Post by Jim B. » Tue Sep 06, 2016 3:29 pm

The Pixie wrote:
Jim B. wrote:You're assuming that our choices result from the same kind of considerations and carry the same consequences as God's. God structures physical reality so the considerations and consequences of his choices are infinitely more complex and also of a different kind altogether than are the choices we humans make.
Interesting.

So show how you can explain smalpox if we drop those assumptions.
Things like smallpox inevitably arise in a world that runs on its own due to contingent processes and a set of constants. God apparently does not want a world that's a direct extension of his will in all its micro-details. The only way to eliminate the possibility of suffering is to create a world with no contingency, consciousness or freedom.
If you have an argument that the world was a better place because God allows any number of natural evils to flourish, then present it. It will counter my argument about smallpox just as effectively as an argument about general evils.
They're the necessary costs of greater goods, as I've already said. Think of the suffering and deprivation due to getting your leg amputated just below the knee because of gangrene. The doctor could spare you these evils and have you painlessly die of gangrene under anaesthesia. We can't know for sure what the constraints of God's choices are, but is it conceivable that they're something like this?
So you are saying that allowing smallpox to flourish was one of the "necessary costs of creating a world in which freedom and autonomy freely arise"?
Yes, that's what I'm proposing.
Two thousand years ago, God supposedly resurrected Jesus. Suppose he had eradicated smallpox at the same time, do you think that would have reduced our freedom or autonomy at all?

Do you think our freedom or autonomy were reduced at all when mankind eradicated smallpox?
Evidently God places a higher premium on enacting solidarity with humanity than he does on eliminating the possibility of suffering. I don't think he would have reduced our freedom or autonomy if he'd also eradicated smallpox, but it's not about the individual evils as much as it's about the conditions that make the individual evils possible.

The world's a package deal. Its interdependence and consistency are crucial for it being a coherent whole. Doesn't mean God can't intervene such as the incarnation and resurrection, but that ceteris parabus his respect for this coherence and autonomy is near-paramount and trumps the possibility of individual evils. God could violate this principle in the case of smallpox, but the overridingness of that case would have to be strong enough to overcome the principle. Most cases don't meet that threshold. There are obviously things more important than the elimination of suffering; this is apparent in everyday life.

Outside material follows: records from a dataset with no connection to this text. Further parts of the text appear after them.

(** The whole balance is paid out: the balance written is 0. *)
Lemma approval_sets_no_negative_balance_witness :
  let w := one_payout (pending_payout (JS.Num 250)) (acme (JS.Str "250.00")) [] in
  let w' := snd (run (AdminService.approvePayout "P1" None) w) in
  (exists new, sent w' = new /\ Forall sets_no_negative_balance new) /\
  (partners (database w') !! "N1" = Some (acme (JS.Str "250.00")) \/
   exists x t, PrimFloat.leb zero x = true /\
               partners (database w') !! "N1" = Some (debited_row (acme (JS.Str "250.00")) x t)).
Proof.
  exact (approval_sets_no_negative_balance
           (one_payout (pending_payout (JS.Num 250)) (acme (JS.Str "250.00")) [])
           "P1" None (pending_payout (JS.Num 250)) (acme (JS.Str "250.00"))
           eq_refl eq_refl eq_refl).
Defined.

(** C7.  What [emailService] is bound to, and whether its [sendEmail]
    accepts or rejects a message, shows neither in the result of
    [approvePayout] or [rejectPayout] nor in the tables nor in the requests
    sent: two runs from worlds that differ in that binding alone end with
    the same result, the same tables and the same requests.  The e-mail
    steps themselves always return normally, leaving tables and requests as
    they were; a rejected message leaves one [console.error] line. *)
Theorem notifier_outcome_is_invisible (w : world) (es1 es2 : option email_service)
    (payoutId : string) (adminId : option string) (reason : string) :
  (let '(r1, w1) := run (AdminService.approvePayout payoutId adminId)
                        (with_emailService es1 w) in
   let '(r2, w2) := run (AdminService.approvePayout payoutId adminId)
                        (with_emailService es2 w) in
   r1 = r2 /\ database w1 = database w2 /\ sent w1 = sent w2) /\
  (let '(r1, w1) := run (AdminService.rejectPayout payoutId adminId reason)
                        (with_emailService es1 w) in
   let '(r2, w2) := run (AdminService.rejectPayout payoutId adminId reason)
                        (with_emailService es2 w) in
   r1 = r2 /\ database w1 = database w2 /\ sent w1 = sent w2) /\
  (forall n p x,
     let '(r, w') := run (AdminService.sendPayoutApprovalEmail n payoutId p x) w in
     r = Returned tt /\ database w' = database w /\ sent w' = sent w /\
     (forall send e, emailService w = Some (Service (Some send)) ->
                     (forall m, send m = Some e) ->
                     outbox w' = outbox w /\
                     console w' = console w ++
                       [Line ErrorLevel "Error sending payout approval email:" [PError e]])) /\
  (forall n p,
     let '(r, w') := run (AdminService.sendPayoutRejectionEmail n payoutId p reason) w in
     r = Returned tt /\ database w' = database w /\ sent w' = sent w /\
     (forall send e, emailService w = Some (Service (Some send)) ->
                     (forall m, send m = Some e) ->
                     outbox w' = outbox w /\
                     console w' = console w ++
                       [Line ErrorLevel "Error sending payout rejection email:" [PError e]])).
Proof.
  destruct w as [d fs s es ad ob ck tk co]. cbn [with_emailService].
  repeat apply conj.
  - step. unfold send_request. destruct (next_fault fs) as [[e1|] fs1]; step; [auto|].
    cbn [exec]. destruct (payouts d !! payoutId) as [p|]; step; [|auto].
    destruct (partners d !! partner_id p) as [n|]; step; [|auto].
    destruct (String.eqb (status p) "pending"); step; [|auto].
    destruct (PrimFloat.ltb _ _); step; [auto|].
    unfold send_request. destruct (next_fault fs1) as [[e2|] fs2]; step; [auto|].
    cbn [exec fst snd payouts partners no_content error]. step.
    unfold send_request. destruct (next_fault fs2) as [[e3|] fs3]; step.
    + unfold send_request. destruct (next_fault fs3) as [[e4|] fs4];
        cbn [exec fst snd payouts partners no_content error]; step; auto.
    + cbn [exec fst snd payouts partners no_content error]. step.
      mail es1; mail es2; auto.
  - step. unfold send_request. destruct (next_fault fs) as [[e1|] fs1]; step; [auto|].
    cbn [exec]. destruct (payouts d !! payoutId) as [p|]; step; [|auto].
    destruct (partners d !! partner_id p) as [n|]; step; [|auto].
    destruct (String.eqb (status p) "pending"); step; [|auto].
    unfold send_request. destruct (next_fault fs1) as [[e2|] fs2]; step; [auto|].
    cbn [exec fst snd payouts partners no_content error]. step.
    mail es1; mail es2; auto.
  - intros n p x. step. destruct es as [[|[send|]]|]; step.
    + do 3 (split; [reflexivity|]). intros; discriminate.
    + destruct (send _) as [e|] eqn:E; step; do 3 (split; [reflexivity|]);
        intros send' e' [= <-] H; rewrite H in E; [|discriminate].
      injection E as <-. split; reflexivity.
    + do 3 (split; [reflexivity|]). intros; discriminate.
    + do 3 (split; [reflexivity|]). intros; discriminate.
  - intros n p. step. destruct es as [[|[send|]]|]; step.
    + do 3 (split; [reflexivity|]). intros; discriminate.
    + destruct (send _) as [e|] eqn:E; step; do 3 (split; [reflexivity|]);
        intros send' e' [= <-] H; rewrite H in E; [|discriminate].
      injection E as <-. split; reflexivity.
    + do 3 (split; [reflexivity|]). intros; discriminate.
    + do 3 (split; [reflexivity|]). intros; discriminate.
Qed.
(** [x or None] on a text: the empty text is falsy. *)
Definition or_none (s : pystr) : option pystr :=
  match s with [] => None | _ => Some s end.

(** [x or y] on optional texts. *)
Definition opt_or (s t : option pystr) : option pystr :=
  match s with Some (c :: r) => Some (c :: r) | _ => t end.

Definition or_empty (s : option pystr) : pystr := default [] s.

(** [list.sort(key=...)]: the stable sort, written as insertion from the right;
    [leb x y] says that [x] may stand before [y]. *)
Section StableSort.
Context {A : Type} (leb : A -> A -> bool).

Fixpoint insert_sorted (x : A) (l : list A) : list A :=
  match l with
  | [] => [x]
  | y :: l' => if leb x y then x :: l else y :: insert_sorted x l'
  end.

Definition stable_sort (l : list A) : list A := foldr insert_sorted [] l.
End StableSort.

(** ** Dictionaries in insertion order, with any keys *)

Section Assoc.
Context {K V : Type} `{EqDecision K}.

Fixpoint assoc_get (l : list (K * V)) (k : K) : option V :=
  match l with
  | [] => None
  | (k', v) :: l' => if decide (k = k') then Some v else assoc_get l' k
  end.

Fixpoint assoc_set (l : list (K * V)) (k : K) (v : V) : list (K * V) :=
  match l with
  | [] => [(k, v)]
  | (k', v') :: l' => if decide (k = k') then (k', v) :: l' else (k', v') :: assoc_set l' k v
  end.

Lemma assoc_get_set l k v k' :
  assoc_get (assoc_set l k v) k' = if decide (k' = k) then Some v else assoc_get l k'.
Proof.
  induction l as [|[k0 v0] l IH]; cbn; [by repeat case_decide|].
  repeat case_decide; cbn; repeat case_decide; congruence.
Qed.

Lemma assoc_get_elem (l : list (K * V)) k v : assoc_get l k = Some v -> (k, v) ∈ l.
Proof.
  induction l as [|[k' v'] l IH]; cbn; [done|]. case_decide; [intros [= ->]; subst; left|right; auto].
Qed.

Lemma assoc_set_elem (l : list (K * V)) k v kv :
  NoDup l.*1 -> kv ∈ assoc_set l k v <-> kv = (k, v) \/ (kv ∈ l /\ kv.1 <> k).
Proof.
  intros Hnd. induction l as [|[k' v'] l IH]; cbn [assoc_set].
  - rewrite list_elem_of_singleton, elem_of_nil. naive_solver.
  - cbn in Hnd. apply NoDup_cons in Hnd as [Hni Hnd]. destruct (decide (k = k')) as [<-|Hne].
    + rewrite !elem_of_cons. split; [|naive_solver]. intros [->|Hin]; [by left|]. right.
      split; [by right|]. intros Hk. apply Hni. apply list_elem_of_fmap. by exists kv.
    + rewrite !elem_of_cons, IH by done. split; [|naive_solver].
      intros [->|[->|[? ?]]]; [right; split; [by left|done]|by left|right; auto].
Qed.

Lemma assoc_set_keys (l : list (K * V)) k v :
  (assoc_set l k v).*1 = if decide (k ∈ l.*1) then l.*1 else l.*1 ++ [k].
Proof.
  induction l as [|[k' v'] l IH]; cbn.
  - rewrite decide_False by apply not_elem_of_nil. done.
  - destruct (decide (k = k')) as [<-|Hne]; cbn.
    + rewrite decide_True by left. done.
    + rewrite IH. destruct (decide (k ∈ l.*1)) as [Hin|Hin].
      * by rewrite decide_True by (by right).
      * rewrite decide_False; [done|]. by intros [->|?]%elem_of_cons.
Qed.

Lemma assoc_set_NoDup (l : list (K * V)) k v : NoDup l.*1 -> NoDup (assoc_set l k v).*1.
Proof.
  intros Hnd. rewrite assoc_set_keys. case_decide as H; [done|]. apply NoDup_app. split_and!; [done| |apply NoDup_singleton].
  intros x Hx Hx'%list_elem_of_singleton. by subst.
Qed.

Lemma assoc_get_of_elem l k v : NoDup l.*1 -> (k, v) ∈ l -> assoc_get l k = Some v.
Proof.
  induction l as [|[k' v'] l IH]; cbn; [by intros _ ?%elem_of_nil|].
  intros [Hni Hnd]%NoDup_cons [[= <- <-]|Hin]%elem_of_cons; [by rewrite decide_True|].
  rewrite decide_False; [by apply IH|]. intros <-. apply Hni, list_elem_of_fmap. by exists (k, v).
Qed.
End Assoc.

(** Decimal digits of an integer, [str(n)]. *)
Fixpoint uint_digits (u : Decimal.uint) : pystr :=
  match u with
  | Decimal.Nil => []
  | Decimal.D0 u => 48 :: uint_digits u
  | Decimal.D1 u => 49 :: uint_digits u
  | Decimal.D2 u => 50 :: uint_digits u
  | Decimal.D3 u => 51 :: uint_digits u
  | Decimal.D4 u => 52 :: uint_digits u
  | Decimal.D5 u => 53 :: uint_digits u
  | Decimal.D6 u => 54 :: uint_digits u
  | Decimal.D7 u => 55 :: uint_digits u
  | Decimal.D8 u => 56 :: uint_digits u
  | Decimal.D9 u => 57 :: uint_digits u
  end.

Definition z_str (z : Z) : pystr :=
  match Z.to_int z with
  | Decimal.Pos u => uint_digits u
  | Decimal.Neg u => 45 :: uint_digits u
  end.

(** ** Exceptions

    A call that may raise returns [result]; the constructors of [exn] are the
    exception classes the modelled code raises or distinguishes. *)

Inductive exn :=
| ValueError (msg : pystr)
| TypeError (msg : pystr)
| KeyError (key : pystr)
| AttributeError (msg : pystr)
| OSError (msg : pystr)
| OtherError (msg : pystr).

Inductive result (A : Type) :=
| Ok (a : A)
| Raise (e : exn).
Arguments Ok {A} a.
Arguments Raise {A} e.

What amount of evil is compatible with there being a God? Where would you draw the line? How could any suffering at all be compatible? Please explain your principle and exactly how it would be applied.
And God is powerless to stop them?

Or God chooses not to stop them?

I am thinking here about God eradicating smallpox two thousand years ago. Please clarify why you think he was unable or unwilling to do so.
God has the power to stop it and to stop all suffering. The doctor has the power to save you from losing your leg. Neither God nor the doctor has the power to escape the logical constraints of their choices.
Really? You think there may be diseases like smallpox in heaven? That flies in the face of how Christians usually view heaven.
Well, no one really knows for sure. My guess is that consciousness entails the possibility of deprivation and suffering, but not necessarily as it is in this life.
So again, just to clarify, your position is that if God had chosen to eradicate smallpox when he resurrected Jesus that would have stopped mankind having consciousness? And yet, mankind doing just that seems not to have had the same consequence.
No, it's about the paramountcy of a principle of God's choices. You're missing the forest for the trees.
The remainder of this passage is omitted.